(** C1. A setting whose [templateName] is registered in [ALGO_DICT], and
    from which the template builds an instance, makes [addAlgo] record the
    instance in [algoDict] under its [algoName] and return that name; the
    name is then among the active names and the next timer event calls
    the instance's [updateTimer].  A [templateName] that is not registered makes
    [addAlgo] raise [KeyError] to its caller, the engine untouched. *)
Theorem addAlgo_registered (algoSetting : Setting) (templateName : value)
    (w : World) :
  dict_get "templateName" algoSetting = Some templateName →
  (∀ algoClass algo,
      ALGO_DICT !! templateName = Some algoClass →
      new algoClass algoSetting (trace w) = Returned algo →
      let w' := added algoSetting templateName algo w in
      addAlgo ALGO_DICT algoSetting w = (Returned (algoName algo), w')
      ∧ dict_get (algoName algo) (algoDict (engine w')) = Some algo
      ∧ algoName algo ∈ dict_keys (algoDict (engine w'))
      ∧ ∃ deliveries,
          processTimerEvent w'
          = (Returned (), with_trace (λ t, t ++ deliveries) w')
          ∧ AlgoUpdateTimer algo ∈ deliveries)
  ∧ (ALGO_DICT !! templateName = None →
      addAlgo ALGO_DICT algoSetting w = (Raised (KeyError templateName), w)).
Proof.
  intros Htn. split.
  - intros algoClass algo Hreg Hnew w'.
    assert (Hget : dict_get (algoName algo) (algoDict (engine w')) = Some algo).
    { subst w'. destruct w as [e f fw t]. simpl. apply dict_get_set_eq. }
    split_and!.
    + unfold addAlgo. unfold_m. rewrite Htn. simpl. rewrite Hreg. simpl.
      by rewrite Hnew.
    + done.
    + by eapply dict_get_Some_keys.
    + eexists. split; [apply processTimerEvent_trace|].
      apply list_elem_of_fmap_2. by eapply dict_get_Some_values.
  - intros Hreg. unfold addAlgo. unfold_m. rewrite Htn. simpl. by rewrite Hreg.
Qed.

End AddAlgo.

Lemma addAlgo_registered_witness :
  addAlgo Session.ALGO_DICT Session.twapSetting Session.fresh
  = (Returned "Twap_1",
     added Session.twapSetting (VStr "Twap") Session.twap1 Session.fresh)
  ∧ addAlgo Session.ALGO_DICT Session.dmaSetting Session.fresh
    = (Raised (KeyError (VStr "Dma")), Session.fresh).
Proof.
  split.
  - refine (proj1 (proj1 (addAlgo_registered _ Session.twapSetting (VStr "Twap")
                            Session.fresh _) Session.TwapAlgo Session.twap1 _ _)).
    + reflexivity.
    + reflexivity.
    + reflexivity.
  - refine (proj2 (addAlgo_registered _ Session.dmaSetting (VStr "Dma")
                     Session.fresh _) _).
    + reflexivity.
    + reflexivity.
Defined.

(** ** Registry: [stopAlgo] and [stopAll] *)

Lemma stopAlgo_present (algoName : string) (algo : Algo) (w : World) :
  dict_get algoName (algoDict (engine w)) = Some algo →
  stopAlgo algoName w = (Returned (), stopped algoName algo w).
Proof. intros Hget. unfold stopAlgo. unfold_m. by rewrite Hget. Qed.

Lemma stopAlgo_absent (algoName : string) (w : World) :
  dict_get algoName (algoDict (engine w)) = None →
  stopAlgo algoName w = (Returned (), w).
Proof. intros Hget. unfold stopAlgo. unfold_m. by rewrite Hget. Qed.

(** C8. [stopAlgo] on an active name calls the instance's [stop] once and
    takes the name out of [algoDict], the other names staying; a second
    [stopAlgo] with the same name returns without a change; and neither
    [orderAlgoDict] nor [symbolAlgoDict] is touched. *)
Theorem stopAlgo_removes (algoName : string) (algo : Algo) (w : World) :
  dict_wf (algoDict (engine w)) →
  dict_get algoName (algoDict (engine w)) = Some algo →
  let w' := stopped algoName algo w in
  stopAlgo algoName w = (Returned (), w')
  ∧ trace w' = trace w ++ [AlgoStop algo]
  ∧ dict_get algoName (algoDict (engine w')) = None
  ∧ (∀ other, other ≠ algoName →
       dict_get other (algoDict (engine w')) = dict_get other (algoDict (engine w)))
  ∧ stopAlgo algoName w' = (Returned (), w')
  ∧ orderAlgoDict (engine w') = orderAlgoDict (engine w)
  ∧ symbolAlgoDict (engine w') = symbolAlgoDict (engine w).
Proof.
  intros Hwf Hget w'.
  assert (Hgone : dict_get algoName (algoDict (engine w')) = None).
  { subst w'. destruct w as [e f fw t]; simpl in *. by apply dict_get_del_eq. }
  split_and!; try done.
  - by apply stopAlgo_present.
  - intros other Hne. subst w'. destruct w as [e f fw t]; simpl.
    by apply dict_get_del_ne.
  - by apply stopAlgo_absent.
Qed.

Lemma stopAlgo_removes_witness :
  stopAlgo "Twap_1" Session.two_active
  = (Returned (), stopped "Twap_1" Session.twap1 Session.two_active)
  ∧ stopAlgo "Twap_1" (stopped "Twap_1" Session.twap1 Session.two_active)
    = (Returned (), stopped "Twap_1" Session.twap1 Session.two_active).
Proof.
  assert (Hwf : dict_wf (algoDict (engine Session.two_active))).
  { unfold dict_wf. apply (bool_decide_unpack _). vm_compute. exact I. }
  pose proof (stopAlgo_removes "Twap_1" Session.twap1 Session.two_active
                Hwf eq_refl) as H.
  exact (conj (proj1 H) (proj1 (proj2 (proj2 (proj2 (proj2 H)))))).
Defined.

(** Once the dictionary has changed size, the next step of the iteration
    raises. *)
Lemma for_keys_view_changed {V} (dict_of : AlgoEngine → pydict string V)
    (di_used remaining : nat) (body : string → M unit) (w : World) :
  length (dict_of (engine w)) ≠ di_used →
  for_keys_view dict_of di_used remaining body w
  = (Raised (RuntimeError "dictionary changed size during iteration"), w).
Proof.
  intros Hne. destruct remaining; simpl; unfold_m;
    (case_decide; [contradiction | reflexivity]).
Qed.

Lemma stopAll_empty (w : World) :
  algoDict (engine w) = [] → stopAll w = (Returned (), w).
Proof.
  intros Hd. unfold stopAll, for_keys, mbind, M_bind, get_self. rewrite Hd.
  cbn [length for_keys_view]. unfold mbind, M_bind, get_self. by rewrite Hd.
Qed.

(** With at least one running algorithm, [stopAll] stops the first one and
    then raises: the deletion in [stopAlgo] changed the size of the
    dictionary that the loop is iterating over. *)
Lemma stopAll_nonempty (name : string) (algo : Algo)
    (rest : pydict string Algo) (w : World) :
  algoDict (engine w) = (name, algo) :: rest →
  stopAll w
  = (Raised (RuntimeError "dictionary changed size during iteration"),
     stopped name algo w)
  ∧ algoDict (engine (stopped name algo w)) = rest.
Proof.
  intros Hd.
  assert (Hrest : algoDict (engine (stopped name algo w)) = rest).
  { destruct w as [e f fw t]; simpl in *. rewrite Hd. simpl.
    by rewrite decide_True. }
  split; [|done].
  unfold stopAll, for_keys, mbind, M_bind, get_self. rewrite Hd.
  cbn [length for_keys_view]. unfold mbind, M_bind, get_self. rewrite Hd.
  cbn [length]. rewrite decide_True by done. rewrite Nat.sub_diag.
  cbn [dict_keys fmap list_fmap fst lookup list_lookup].
  rewrite (stopAlgo_present name algo) by (rewrite Hd; simpl; by rewrite decide_True).
  apply for_keys_view_changed. rewrite Hrest. lia.
Qed.

(** C2, at two running algorithms: [stopAll] stops the first, raises
    [RuntimeError] and leaves the second one active and never stopped. *)
Theorem stopAll_two_active_raises :
  stopAll Session.two_active
  = (Raised (RuntimeError "dictionary changed size during iteration"),
     stopped "Twap_1" Session.twap1 Session.two_active)
  ∧ algoDict (engine (stopped "Twap_1" Session.twap1 Session.two_active))
    = [("Twap_2", Session.twap2)]
  ∧ trace (stopped "Twap_1" Session.twap1 Session.two_active)
    = [AlgoStop Session.twap1].
Proof.
  destruct (stopAll_nonempty "Twap_1" Session.twap1 [("Twap_2", Session.twap2)]
              Session.two_active eq_refl) as [Hrun Hrest].
  split_and!; [exact Hrun | exact Hrest | reflexivity].
Qed.

(** The loop over a copy of the names does what is asked of [stopAll]:
    every running instance is stopped once, in order, and no name is left. *)
Lemma stopAll_snapshot_stops_all (w : World) :
  dict_wf (algoDict (engine w)) →
  ∃ w', stopAll_snapshot w = (Returned (), w')
        ∧ algoDict (engine w') = []
        ∧ trace w' = trace w ++ (AlgoStop <$> dict_values (algoDict (engine w))).
Proof.
  unfold stopAll_snapshot, mbind, M_bind, get_self.
  generalize (eq_refl (algoDict (engine w))).
  generalize (algoDict (engine w)) at 1 3 4 5 as d.
  intros d. revert w. induction d as [|[k a] r IH]; intros w Hd Hwf.
  - exists w. simpl. by rewrite app_nil_r.
  - apply NoDup_cons in Hwf as [Hk Hr].
    destruct (stopAll_nonempty k a r w (eq_sym Hd)) as [_ Hrest].
    destruct (IH (stopped k a w) (eq_sym Hrest) Hr) as (w' & Hrun & Hnil & Htr).
    exists w'. split_and!; [|done|].
    + cbn [dict_keys fmap list_fmap fst for_each]. unfold mbind, M_bind.
      rewrite (stopAlgo_present k a) by (rewrite <- Hd; simpl; by rewrite decide_True).
      exact Hrun.
    + rewrite Htr. destruct w as [e f fw t]; simpl. by rewrite <- app_assoc.
Qed.

(** ** Dispatcher *)

Lemma processTickEvent_known (tick : VtTickData) (s : gset Algo) (w : World) :
  symbolAlgoDict (engine w) !! t_vtSymbol tick = Some s →
  processTickEvent tick w
  = (Returned (),
     with_trace (λ t, t ++ ((λ a, AlgoUpdateTick a tick) <$> elements s)) w).
Proof.
  intros Hs. unfold processTickEvent, mbind, M_bind, get_self. rewrite Hs.
  case_bool_decide as He.
  - apply for_each_emit.
  - subst s. rewrite elements_empty.
    unfold mret, M_ret. simpl. by rewrite with_trace_nil.
Qed.


Lemma processOrderEvent_owned (order : VtOrderData) (algo : Algo) (w : World) :
  orderAlgoDict (engine w) !! o_vtOrderID order = Some algo →
  processOrderEvent order w
  = (Returned (), with_trace (λ t, t ++ [AlgoUpdateOrder algo order]) w).
Proof. intros Ho. unfold processOrderEvent. unfold_m. by rewrite Ho. Qed.

Lemma processOrderEvent_unowned (order : VtOrderData) (w : World) :
  orderAlgoDict (engine w) !! o_vtOrderID order = None →
  processOrderEvent order w = (Returned (), w).
Proof. intros Ho. unfold processOrderEvent. unfold_m. by rewrite Ho. Qed.

Lemma processTradeEvent_owned (trade : VtTradeData) (algo : Algo) (w : World) :
  orderAlgoDict (engine w) !! tr_vtOrderID trade = Some algo →
  processTradeEvent trade w
  = (Returned (), with_trace (λ t, t ++ [AlgoUpdateTrade algo trade]) w).
Proof. intros Ho. unfold processTradeEvent. unfold_m. by rewrite Ho. Qed.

────────────────

— WORK INSTRUCTION —
Restate, word for word, the listing above from its first line through the line that contains "Session.ALGO_DICT Session.dmaSetting Session.fresh", keeping both of those lines.

— ANSWER FOR THE TASK —
(** C1. A setting whose [templateName] is registered in [ALGO_DICT], and
    from which the template builds an instance, makes [addAlgo] record the
    instance in [algoDict] under its [algoName] and return that name; the
    name is then among the active names and the next timer event calls
    the instance's [updateTimer].  A [templateName] that is not registered makes
    [addAlgo] raise [KeyError] to its caller, the engine untouched. *)
Theorem addAlgo_registered (algoSetting : Setting) (templateName : value)
    (w : World) :
  dict_get "templateName" algoSetting = Some templateName →
  (∀ algoClass algo,
      ALGO_DICT !! templateName = Some algoClass →
      new algoClass algoSetting (trace w) = Returned algo →
      let w' := added algoSetting templateName algo w in
      addAlgo ALGO_DICT algoSetting w = (Returned (algoName algo), w')
      ∧ dict_get (algoName algo) (algoDict (engine w')) = Some algo
      ∧ algoName algo ∈ dict_keys (algoDict (engine w'))
      ∧ ∃ deliveries,
          processTimerEvent w'
          = (Returned (), with_trace (λ t, t ++ deliveries) w')
          ∧ AlgoUpdateTimer algo ∈ deliveries)
  ∧ (ALGO_DICT !! templateName = None →
      addAlgo ALGO_DICT algoSetting w = (Raised (KeyError templateName), w)).
Proof.
  intros Htn. split.
  - intros algoClass algo Hreg Hnew w'.
    assert (Hget : dict_get (algoName algo) (algoDict (engine w')) = Some algo).
    { subst w'. destruct w as [e f fw t]. simpl. apply dict_get_set_eq. }
    split_and!.
    + unfold addAlgo. unfold_m. rewrite Htn. simpl. rewrite Hreg. simpl.
      by rewrite Hnew.
    + done.
    + by eapply dict_get_Some_keys.
    + eexists. split; [apply processTimerEvent_trace|].
      apply list_elem_of_fmap_2. by eapply dict_get_Some_values.
  - intros Hreg. unfold addAlgo. unfold_m. rewrite Htn. simpl. by rewrite Hreg.
Qed.

End AddAlgo.

Lemma addAlgo_registered_witness :
  addAlgo Session.ALGO_DICT Session.twapSetting Session.fresh
  = (Returned "Twap_1",
     added Session.twapSetting (VStr "Twap") Session.twap1 Session.fresh)
  ∧ addAlgo Session.ALGO_DICT Session.dmaSetting Session.fresh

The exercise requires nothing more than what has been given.